[Collected data entries]
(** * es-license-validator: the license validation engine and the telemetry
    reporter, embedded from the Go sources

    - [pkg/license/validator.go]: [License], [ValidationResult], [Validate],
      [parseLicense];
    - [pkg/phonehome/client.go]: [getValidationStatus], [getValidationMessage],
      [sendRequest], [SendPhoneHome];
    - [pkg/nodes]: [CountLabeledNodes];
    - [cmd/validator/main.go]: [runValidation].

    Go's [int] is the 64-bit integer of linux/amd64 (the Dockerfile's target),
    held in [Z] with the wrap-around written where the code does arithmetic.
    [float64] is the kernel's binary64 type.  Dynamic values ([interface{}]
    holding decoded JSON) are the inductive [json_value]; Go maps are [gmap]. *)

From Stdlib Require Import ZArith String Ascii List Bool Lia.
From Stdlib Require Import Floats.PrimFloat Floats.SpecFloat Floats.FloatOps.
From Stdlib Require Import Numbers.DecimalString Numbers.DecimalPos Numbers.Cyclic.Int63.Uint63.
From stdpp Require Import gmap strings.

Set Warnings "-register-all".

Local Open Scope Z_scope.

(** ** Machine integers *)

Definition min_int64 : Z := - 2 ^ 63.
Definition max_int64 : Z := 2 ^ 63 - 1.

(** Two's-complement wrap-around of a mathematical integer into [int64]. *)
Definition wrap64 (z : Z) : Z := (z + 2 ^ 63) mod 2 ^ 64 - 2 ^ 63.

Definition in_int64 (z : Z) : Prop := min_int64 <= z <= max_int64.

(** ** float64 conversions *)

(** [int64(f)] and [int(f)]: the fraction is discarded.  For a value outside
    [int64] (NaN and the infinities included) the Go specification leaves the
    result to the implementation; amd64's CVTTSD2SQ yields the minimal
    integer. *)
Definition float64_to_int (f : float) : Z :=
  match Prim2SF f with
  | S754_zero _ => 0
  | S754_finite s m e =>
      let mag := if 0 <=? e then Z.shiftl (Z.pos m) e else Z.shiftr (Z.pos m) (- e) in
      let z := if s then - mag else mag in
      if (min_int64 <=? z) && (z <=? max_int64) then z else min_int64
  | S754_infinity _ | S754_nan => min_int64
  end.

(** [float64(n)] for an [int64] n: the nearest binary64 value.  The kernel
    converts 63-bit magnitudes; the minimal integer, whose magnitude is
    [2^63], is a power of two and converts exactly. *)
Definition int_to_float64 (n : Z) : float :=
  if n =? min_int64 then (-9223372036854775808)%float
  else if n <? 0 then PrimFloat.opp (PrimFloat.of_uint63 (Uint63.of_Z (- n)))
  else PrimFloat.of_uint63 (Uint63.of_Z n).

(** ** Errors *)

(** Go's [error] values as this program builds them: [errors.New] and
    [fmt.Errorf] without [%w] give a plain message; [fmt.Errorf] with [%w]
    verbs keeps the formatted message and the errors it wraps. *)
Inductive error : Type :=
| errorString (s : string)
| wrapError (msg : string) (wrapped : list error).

==

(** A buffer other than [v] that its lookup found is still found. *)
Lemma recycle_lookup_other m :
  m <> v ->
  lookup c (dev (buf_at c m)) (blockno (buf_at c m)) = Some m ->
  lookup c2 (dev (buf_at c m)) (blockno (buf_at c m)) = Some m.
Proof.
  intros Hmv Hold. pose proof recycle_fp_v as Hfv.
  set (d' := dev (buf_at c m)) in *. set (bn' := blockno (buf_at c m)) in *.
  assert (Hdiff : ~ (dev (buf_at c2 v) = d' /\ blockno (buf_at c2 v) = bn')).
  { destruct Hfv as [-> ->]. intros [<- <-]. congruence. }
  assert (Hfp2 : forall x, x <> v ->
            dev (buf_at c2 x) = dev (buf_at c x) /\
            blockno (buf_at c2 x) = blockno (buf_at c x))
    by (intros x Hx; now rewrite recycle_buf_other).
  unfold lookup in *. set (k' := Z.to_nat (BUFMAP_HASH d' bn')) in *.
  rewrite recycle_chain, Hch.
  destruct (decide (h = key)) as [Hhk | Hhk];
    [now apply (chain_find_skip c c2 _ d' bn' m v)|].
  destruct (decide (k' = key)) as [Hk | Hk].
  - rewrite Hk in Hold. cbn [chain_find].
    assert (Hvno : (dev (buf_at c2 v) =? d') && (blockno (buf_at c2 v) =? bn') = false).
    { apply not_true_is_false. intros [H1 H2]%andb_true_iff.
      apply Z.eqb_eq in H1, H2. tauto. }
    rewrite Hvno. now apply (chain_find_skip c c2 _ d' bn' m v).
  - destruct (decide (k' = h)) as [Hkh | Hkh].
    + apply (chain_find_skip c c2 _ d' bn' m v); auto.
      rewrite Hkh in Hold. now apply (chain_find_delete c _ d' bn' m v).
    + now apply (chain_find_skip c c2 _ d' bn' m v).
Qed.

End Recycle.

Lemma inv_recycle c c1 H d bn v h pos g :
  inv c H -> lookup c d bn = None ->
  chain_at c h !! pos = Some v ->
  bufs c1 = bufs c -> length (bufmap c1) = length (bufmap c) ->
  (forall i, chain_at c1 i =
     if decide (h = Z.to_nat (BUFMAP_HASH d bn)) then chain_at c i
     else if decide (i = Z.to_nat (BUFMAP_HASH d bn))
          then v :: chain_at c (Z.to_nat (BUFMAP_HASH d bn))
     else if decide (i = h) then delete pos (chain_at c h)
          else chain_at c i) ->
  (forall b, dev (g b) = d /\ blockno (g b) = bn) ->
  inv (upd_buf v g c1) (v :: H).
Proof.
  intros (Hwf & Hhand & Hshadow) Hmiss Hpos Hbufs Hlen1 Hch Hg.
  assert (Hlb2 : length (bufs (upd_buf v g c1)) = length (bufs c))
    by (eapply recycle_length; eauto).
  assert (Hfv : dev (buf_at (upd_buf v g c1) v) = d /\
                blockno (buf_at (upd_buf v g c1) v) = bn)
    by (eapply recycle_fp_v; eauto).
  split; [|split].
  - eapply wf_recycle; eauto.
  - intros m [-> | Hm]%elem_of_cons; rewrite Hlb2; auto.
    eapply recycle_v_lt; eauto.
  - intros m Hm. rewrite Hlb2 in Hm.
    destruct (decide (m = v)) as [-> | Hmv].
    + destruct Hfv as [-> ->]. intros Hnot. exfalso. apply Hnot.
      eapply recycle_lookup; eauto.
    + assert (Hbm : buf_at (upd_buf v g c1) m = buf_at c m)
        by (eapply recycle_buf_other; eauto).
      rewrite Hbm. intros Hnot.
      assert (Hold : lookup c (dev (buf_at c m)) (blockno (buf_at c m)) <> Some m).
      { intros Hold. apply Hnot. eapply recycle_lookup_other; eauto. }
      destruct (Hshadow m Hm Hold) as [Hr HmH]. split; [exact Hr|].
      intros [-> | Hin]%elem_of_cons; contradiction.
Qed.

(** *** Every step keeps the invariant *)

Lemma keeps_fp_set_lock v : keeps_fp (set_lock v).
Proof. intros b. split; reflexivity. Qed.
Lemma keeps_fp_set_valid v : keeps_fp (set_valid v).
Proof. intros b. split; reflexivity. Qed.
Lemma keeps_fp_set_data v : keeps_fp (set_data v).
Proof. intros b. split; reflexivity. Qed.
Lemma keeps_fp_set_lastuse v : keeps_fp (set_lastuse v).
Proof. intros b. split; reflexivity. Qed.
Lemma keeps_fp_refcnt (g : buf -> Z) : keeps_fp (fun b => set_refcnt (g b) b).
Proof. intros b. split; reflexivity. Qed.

[ABOUT THIS TASK] The reply should consist solely of the lines above from the one that has "eapply recycle_lookup; eauto." through the one that has "(** *** Every step keeps the invariant *)", reproduced exactly.

[WRITTEN ANSWER]
      eapply recycle_lookup; eauto.
    + assert (Hbm : buf_at (upd_buf v g c1) m = buf_at c m)
        by (eapply recycle_buf_other; eauto).
      rewrite Hbm. intros Hnot.
      assert (Hold : lookup c (dev (buf_at c m)) (blockno (buf_at c m)) <> Some m).
      { intros Hold. apply Hnot. eapply recycle_lookup_other; eauto. }
      destruct (Hshadow m Hm Hold) as [Hr HmH]. split; [exact Hr|].
      intros [-> | Hin]%elem_of_cons; contradiction.
Qed.

(** *** Every step keeps the invariant *)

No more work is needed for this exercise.